THE DATA:

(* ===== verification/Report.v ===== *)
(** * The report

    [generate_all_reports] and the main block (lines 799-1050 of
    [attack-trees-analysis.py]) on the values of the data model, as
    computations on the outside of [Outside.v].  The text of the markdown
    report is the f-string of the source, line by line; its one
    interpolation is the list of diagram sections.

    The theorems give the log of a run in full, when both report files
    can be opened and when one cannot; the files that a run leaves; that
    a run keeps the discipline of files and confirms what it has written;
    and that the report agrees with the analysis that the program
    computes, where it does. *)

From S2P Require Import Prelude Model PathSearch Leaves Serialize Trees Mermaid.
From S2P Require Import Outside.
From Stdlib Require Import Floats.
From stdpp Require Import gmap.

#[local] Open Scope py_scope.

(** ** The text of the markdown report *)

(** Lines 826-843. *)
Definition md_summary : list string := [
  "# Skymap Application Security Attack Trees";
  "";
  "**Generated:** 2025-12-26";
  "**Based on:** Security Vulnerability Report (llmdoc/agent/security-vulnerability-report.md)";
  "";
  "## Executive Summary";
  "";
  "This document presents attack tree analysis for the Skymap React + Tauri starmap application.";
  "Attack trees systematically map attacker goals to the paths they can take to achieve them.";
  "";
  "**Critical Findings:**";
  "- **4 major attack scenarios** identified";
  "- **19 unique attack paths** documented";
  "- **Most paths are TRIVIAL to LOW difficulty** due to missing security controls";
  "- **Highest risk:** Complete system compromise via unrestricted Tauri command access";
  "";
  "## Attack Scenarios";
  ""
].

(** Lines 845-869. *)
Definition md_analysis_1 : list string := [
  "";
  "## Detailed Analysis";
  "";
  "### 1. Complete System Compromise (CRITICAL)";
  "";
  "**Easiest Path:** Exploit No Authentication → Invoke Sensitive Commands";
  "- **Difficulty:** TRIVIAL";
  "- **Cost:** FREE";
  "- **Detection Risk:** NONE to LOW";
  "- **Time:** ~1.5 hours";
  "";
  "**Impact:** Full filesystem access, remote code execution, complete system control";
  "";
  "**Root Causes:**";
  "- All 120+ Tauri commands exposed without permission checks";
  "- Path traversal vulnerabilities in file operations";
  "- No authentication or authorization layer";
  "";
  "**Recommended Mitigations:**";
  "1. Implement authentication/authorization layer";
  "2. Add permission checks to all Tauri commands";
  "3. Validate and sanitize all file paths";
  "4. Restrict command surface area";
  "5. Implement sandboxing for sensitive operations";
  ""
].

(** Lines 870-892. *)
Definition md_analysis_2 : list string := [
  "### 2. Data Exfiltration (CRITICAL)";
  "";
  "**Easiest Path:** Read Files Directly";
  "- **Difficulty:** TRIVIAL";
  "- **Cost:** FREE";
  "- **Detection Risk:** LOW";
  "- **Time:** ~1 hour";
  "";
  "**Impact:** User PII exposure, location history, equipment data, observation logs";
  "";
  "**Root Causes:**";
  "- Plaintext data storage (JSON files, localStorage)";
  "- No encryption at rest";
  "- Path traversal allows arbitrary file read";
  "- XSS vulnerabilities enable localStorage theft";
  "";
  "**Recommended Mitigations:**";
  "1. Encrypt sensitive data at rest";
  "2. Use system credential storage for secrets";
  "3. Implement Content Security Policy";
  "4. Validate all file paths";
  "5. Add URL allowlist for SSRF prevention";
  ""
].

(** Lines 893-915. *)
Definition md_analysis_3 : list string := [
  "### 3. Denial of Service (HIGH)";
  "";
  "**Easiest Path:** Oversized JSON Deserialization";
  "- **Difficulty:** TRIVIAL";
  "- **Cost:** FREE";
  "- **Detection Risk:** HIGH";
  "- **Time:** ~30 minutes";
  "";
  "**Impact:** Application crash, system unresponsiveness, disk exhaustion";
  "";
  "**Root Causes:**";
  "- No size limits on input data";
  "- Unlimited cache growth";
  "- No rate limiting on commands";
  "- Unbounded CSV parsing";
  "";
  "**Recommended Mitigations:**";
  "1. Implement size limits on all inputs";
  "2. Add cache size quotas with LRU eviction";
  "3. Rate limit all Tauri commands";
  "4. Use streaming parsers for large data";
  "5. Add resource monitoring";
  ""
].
...
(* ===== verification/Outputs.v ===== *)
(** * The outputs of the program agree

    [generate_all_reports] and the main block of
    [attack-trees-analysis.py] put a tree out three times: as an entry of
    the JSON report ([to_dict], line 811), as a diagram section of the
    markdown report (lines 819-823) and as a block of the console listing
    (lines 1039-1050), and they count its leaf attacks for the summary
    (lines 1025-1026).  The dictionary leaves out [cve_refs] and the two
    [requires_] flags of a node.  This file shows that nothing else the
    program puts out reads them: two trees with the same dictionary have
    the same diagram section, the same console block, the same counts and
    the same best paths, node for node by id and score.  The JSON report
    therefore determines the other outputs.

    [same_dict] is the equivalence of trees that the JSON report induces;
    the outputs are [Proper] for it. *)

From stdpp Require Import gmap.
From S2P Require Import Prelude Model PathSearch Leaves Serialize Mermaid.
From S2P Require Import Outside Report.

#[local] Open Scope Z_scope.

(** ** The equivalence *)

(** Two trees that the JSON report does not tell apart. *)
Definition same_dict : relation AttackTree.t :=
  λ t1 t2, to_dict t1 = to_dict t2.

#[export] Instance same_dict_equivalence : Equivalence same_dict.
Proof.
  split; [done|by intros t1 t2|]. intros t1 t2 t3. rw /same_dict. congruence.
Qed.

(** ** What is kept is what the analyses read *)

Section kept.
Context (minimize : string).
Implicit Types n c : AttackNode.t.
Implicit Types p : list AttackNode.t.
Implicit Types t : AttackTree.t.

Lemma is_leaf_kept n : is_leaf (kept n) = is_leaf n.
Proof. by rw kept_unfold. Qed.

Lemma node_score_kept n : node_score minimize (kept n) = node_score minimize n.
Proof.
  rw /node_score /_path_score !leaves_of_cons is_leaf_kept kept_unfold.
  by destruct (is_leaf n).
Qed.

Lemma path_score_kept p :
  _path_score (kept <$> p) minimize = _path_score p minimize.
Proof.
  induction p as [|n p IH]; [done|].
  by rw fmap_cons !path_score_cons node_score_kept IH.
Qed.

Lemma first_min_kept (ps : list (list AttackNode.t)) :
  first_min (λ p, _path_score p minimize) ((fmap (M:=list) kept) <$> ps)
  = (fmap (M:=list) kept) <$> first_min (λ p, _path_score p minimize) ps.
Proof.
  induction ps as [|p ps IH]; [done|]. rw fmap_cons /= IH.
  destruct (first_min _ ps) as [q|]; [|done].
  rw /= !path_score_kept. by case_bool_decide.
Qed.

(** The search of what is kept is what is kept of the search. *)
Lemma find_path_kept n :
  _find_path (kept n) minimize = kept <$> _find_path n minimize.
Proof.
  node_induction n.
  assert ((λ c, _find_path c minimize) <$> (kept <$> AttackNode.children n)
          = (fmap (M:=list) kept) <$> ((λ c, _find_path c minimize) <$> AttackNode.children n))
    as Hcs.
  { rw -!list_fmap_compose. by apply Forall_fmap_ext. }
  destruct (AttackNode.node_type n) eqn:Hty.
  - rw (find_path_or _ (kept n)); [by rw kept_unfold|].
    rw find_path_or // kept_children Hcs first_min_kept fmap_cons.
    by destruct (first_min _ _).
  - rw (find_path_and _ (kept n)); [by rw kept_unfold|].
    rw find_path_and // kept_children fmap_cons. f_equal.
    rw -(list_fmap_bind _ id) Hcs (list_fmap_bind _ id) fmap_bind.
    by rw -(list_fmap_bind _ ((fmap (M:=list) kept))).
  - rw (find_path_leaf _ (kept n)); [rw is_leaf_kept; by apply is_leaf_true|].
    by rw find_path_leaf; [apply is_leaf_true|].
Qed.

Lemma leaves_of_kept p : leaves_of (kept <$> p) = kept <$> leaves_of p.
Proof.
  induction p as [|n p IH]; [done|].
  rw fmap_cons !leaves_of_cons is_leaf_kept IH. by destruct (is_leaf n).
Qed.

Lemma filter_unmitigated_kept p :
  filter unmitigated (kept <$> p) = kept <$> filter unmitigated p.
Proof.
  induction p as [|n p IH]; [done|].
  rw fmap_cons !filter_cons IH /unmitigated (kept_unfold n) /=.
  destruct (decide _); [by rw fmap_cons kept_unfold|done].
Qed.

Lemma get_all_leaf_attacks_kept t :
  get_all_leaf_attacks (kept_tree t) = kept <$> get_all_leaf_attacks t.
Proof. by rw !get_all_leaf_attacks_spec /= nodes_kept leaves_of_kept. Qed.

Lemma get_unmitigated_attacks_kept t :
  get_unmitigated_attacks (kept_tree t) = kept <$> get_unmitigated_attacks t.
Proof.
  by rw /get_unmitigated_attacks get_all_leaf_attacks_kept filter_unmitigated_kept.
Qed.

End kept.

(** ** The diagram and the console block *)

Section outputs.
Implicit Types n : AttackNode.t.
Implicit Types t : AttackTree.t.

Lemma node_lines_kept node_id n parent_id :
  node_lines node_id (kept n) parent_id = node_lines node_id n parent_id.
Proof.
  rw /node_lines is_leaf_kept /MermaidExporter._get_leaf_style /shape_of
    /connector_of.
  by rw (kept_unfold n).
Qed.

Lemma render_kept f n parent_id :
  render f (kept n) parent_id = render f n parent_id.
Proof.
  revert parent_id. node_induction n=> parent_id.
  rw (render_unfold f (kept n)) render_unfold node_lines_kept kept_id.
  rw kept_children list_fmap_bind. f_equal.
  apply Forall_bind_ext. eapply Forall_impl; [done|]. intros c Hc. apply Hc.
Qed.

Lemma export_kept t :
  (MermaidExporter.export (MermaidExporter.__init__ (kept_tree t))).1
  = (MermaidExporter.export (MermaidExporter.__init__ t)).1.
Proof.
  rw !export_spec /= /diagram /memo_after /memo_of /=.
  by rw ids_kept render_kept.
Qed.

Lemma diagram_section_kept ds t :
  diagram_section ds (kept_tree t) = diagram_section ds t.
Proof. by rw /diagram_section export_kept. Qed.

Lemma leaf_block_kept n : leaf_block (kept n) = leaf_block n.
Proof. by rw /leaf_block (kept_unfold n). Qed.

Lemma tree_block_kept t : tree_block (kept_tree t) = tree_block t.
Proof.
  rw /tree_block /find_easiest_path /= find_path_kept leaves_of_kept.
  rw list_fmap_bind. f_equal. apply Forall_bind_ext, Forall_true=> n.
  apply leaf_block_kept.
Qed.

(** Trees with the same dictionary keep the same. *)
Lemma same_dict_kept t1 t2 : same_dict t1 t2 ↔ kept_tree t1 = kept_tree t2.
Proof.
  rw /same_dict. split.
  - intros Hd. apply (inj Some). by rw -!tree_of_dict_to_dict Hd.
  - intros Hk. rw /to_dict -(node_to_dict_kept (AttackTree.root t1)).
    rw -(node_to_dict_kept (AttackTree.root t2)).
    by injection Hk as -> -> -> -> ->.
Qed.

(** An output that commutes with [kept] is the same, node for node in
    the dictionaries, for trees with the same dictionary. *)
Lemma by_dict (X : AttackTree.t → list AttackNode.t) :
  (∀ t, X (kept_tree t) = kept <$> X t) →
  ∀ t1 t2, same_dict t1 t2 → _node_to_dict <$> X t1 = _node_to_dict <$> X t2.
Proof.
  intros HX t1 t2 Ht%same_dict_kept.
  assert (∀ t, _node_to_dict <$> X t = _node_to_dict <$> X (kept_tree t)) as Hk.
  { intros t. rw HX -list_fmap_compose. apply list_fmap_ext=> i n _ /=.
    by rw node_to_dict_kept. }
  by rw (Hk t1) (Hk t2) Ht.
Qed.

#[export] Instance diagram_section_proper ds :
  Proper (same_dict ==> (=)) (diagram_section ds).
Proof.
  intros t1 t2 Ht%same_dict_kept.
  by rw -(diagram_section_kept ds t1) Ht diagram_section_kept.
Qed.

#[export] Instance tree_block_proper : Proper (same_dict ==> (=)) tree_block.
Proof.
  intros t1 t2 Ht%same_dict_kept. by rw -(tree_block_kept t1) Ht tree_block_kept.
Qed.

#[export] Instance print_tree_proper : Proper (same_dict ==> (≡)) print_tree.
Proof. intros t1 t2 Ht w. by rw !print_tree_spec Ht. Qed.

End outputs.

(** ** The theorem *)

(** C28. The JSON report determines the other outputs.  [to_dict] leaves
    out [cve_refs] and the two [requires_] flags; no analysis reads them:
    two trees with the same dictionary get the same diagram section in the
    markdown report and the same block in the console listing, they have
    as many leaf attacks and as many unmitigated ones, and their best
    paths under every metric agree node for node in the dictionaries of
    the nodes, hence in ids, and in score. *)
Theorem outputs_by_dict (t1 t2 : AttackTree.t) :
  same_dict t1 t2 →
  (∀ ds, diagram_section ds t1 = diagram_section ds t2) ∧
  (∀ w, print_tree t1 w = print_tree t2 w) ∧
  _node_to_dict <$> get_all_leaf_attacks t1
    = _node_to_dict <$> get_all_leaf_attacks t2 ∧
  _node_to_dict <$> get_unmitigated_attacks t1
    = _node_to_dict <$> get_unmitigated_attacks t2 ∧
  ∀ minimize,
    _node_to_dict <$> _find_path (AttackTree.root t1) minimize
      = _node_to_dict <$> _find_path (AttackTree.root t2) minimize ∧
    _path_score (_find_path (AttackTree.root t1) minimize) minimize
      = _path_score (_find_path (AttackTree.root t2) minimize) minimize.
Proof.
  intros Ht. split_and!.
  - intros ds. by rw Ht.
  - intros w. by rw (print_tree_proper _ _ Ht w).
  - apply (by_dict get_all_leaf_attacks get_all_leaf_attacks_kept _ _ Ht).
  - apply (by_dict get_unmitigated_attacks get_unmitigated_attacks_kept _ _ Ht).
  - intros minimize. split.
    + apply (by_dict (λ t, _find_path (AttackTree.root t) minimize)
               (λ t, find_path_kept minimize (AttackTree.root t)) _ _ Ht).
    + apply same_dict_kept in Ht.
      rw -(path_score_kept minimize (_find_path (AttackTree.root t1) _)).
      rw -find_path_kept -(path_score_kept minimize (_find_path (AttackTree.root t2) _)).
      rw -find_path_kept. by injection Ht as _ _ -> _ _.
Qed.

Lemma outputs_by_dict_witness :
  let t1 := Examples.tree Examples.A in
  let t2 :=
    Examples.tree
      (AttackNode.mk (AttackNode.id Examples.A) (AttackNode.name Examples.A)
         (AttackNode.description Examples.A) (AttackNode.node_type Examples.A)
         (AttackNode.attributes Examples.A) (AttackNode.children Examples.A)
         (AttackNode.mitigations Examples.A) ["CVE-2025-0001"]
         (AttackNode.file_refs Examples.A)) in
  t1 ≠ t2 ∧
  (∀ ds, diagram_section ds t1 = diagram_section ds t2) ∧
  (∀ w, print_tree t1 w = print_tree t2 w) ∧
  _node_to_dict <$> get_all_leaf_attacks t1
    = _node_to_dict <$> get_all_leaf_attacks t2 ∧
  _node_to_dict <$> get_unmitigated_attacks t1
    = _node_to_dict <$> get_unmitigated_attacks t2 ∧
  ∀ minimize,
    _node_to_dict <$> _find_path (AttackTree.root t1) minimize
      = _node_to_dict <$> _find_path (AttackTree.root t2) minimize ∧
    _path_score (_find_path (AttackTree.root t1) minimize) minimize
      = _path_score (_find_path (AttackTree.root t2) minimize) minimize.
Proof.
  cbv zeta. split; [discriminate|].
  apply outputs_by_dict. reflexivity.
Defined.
---
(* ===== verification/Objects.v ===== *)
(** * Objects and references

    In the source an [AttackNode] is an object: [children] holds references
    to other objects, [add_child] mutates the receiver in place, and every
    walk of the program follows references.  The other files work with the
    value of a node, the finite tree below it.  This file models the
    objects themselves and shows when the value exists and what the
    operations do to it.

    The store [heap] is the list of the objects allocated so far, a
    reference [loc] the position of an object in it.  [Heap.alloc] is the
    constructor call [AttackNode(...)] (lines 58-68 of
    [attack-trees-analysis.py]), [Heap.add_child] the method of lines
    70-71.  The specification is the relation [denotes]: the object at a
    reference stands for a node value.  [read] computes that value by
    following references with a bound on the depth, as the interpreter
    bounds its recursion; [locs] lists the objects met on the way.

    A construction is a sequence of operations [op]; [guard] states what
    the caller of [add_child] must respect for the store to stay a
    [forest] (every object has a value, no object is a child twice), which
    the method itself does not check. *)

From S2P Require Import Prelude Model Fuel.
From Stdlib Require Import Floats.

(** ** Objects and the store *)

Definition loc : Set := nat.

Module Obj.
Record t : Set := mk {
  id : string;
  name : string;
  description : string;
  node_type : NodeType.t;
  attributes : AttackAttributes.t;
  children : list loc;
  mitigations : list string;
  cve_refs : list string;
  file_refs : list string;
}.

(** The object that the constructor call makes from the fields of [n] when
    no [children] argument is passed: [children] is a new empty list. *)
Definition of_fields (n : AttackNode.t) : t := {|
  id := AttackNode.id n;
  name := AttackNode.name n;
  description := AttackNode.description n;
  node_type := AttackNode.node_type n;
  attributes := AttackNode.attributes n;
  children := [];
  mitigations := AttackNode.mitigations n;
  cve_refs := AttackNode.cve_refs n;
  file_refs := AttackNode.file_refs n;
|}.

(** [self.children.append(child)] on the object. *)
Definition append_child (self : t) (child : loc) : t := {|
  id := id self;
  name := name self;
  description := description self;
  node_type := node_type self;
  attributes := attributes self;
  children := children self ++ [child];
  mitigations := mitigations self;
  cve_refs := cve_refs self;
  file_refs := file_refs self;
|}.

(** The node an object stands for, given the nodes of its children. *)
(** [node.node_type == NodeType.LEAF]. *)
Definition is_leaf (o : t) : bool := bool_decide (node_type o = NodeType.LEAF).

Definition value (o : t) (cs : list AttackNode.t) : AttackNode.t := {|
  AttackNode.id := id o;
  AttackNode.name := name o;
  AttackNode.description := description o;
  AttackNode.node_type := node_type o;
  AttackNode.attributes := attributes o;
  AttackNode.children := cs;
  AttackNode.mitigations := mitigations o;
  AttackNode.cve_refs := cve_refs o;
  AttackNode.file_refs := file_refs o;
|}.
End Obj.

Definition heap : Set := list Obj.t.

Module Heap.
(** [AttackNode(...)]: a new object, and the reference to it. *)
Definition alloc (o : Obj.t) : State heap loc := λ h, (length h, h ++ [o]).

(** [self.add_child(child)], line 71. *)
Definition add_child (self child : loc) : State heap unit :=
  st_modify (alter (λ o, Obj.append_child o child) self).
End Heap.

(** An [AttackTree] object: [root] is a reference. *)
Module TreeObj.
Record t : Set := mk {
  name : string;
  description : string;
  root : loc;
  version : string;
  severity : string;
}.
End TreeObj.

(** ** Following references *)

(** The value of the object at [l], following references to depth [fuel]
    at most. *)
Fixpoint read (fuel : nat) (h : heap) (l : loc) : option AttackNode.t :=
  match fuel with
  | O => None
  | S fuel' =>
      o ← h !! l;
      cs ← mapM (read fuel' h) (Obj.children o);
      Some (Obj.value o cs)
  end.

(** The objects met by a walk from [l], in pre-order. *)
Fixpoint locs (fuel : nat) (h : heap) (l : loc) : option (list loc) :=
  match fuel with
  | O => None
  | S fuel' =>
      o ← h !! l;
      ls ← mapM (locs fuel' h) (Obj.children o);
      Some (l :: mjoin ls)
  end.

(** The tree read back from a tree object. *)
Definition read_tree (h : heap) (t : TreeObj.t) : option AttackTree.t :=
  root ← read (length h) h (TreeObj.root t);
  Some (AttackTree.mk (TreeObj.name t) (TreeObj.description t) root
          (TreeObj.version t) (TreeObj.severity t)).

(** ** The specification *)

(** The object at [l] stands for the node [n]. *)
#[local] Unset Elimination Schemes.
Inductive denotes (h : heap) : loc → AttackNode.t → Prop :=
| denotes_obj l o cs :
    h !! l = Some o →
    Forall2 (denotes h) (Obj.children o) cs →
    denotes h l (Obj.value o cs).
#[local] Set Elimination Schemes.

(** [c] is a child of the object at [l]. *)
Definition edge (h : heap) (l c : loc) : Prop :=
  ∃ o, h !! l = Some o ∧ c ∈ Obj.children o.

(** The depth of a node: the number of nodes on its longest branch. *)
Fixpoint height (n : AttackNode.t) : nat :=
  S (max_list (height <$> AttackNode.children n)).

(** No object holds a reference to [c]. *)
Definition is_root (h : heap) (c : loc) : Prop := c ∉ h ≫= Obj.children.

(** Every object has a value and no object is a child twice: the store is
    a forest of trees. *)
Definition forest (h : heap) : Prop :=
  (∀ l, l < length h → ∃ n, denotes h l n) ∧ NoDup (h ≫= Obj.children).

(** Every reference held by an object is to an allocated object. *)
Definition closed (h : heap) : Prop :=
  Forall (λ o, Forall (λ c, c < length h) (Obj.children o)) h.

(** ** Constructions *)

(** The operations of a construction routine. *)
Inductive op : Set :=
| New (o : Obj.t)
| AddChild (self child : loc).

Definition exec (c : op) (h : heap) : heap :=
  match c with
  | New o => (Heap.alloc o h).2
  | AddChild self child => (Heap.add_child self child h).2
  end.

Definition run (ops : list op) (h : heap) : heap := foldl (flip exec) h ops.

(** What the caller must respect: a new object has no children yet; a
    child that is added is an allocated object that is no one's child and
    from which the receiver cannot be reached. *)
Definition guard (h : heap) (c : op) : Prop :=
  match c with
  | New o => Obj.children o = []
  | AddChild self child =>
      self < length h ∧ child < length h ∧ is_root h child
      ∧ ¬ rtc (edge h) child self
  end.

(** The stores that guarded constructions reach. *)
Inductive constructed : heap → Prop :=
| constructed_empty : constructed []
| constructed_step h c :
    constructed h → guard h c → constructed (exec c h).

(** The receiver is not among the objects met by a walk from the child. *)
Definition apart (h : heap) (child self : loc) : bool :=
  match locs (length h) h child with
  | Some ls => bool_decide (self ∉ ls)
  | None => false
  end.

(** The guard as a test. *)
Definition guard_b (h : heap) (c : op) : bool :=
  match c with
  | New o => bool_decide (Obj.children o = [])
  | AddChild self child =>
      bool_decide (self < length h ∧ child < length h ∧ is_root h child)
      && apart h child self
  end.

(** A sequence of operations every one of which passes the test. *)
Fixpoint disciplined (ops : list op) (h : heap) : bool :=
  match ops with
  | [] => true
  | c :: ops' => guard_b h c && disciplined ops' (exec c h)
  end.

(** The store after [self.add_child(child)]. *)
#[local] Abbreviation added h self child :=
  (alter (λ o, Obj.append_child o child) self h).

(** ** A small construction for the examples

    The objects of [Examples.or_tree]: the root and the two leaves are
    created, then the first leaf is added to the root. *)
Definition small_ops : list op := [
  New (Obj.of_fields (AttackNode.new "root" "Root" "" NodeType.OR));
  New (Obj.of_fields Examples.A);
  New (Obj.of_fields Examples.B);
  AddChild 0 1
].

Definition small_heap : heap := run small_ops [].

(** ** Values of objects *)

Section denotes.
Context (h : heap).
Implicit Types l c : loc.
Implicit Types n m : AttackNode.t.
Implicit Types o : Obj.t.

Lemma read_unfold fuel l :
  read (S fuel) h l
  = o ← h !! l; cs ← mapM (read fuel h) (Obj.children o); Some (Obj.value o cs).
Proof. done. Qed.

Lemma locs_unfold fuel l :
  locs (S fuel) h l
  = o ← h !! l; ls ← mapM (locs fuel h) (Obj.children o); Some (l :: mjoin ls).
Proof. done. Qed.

TRY IT: What is the number of lines above that contain "operations"? Reply with that number only.

ANSWER TO THIS EXERCISE: 6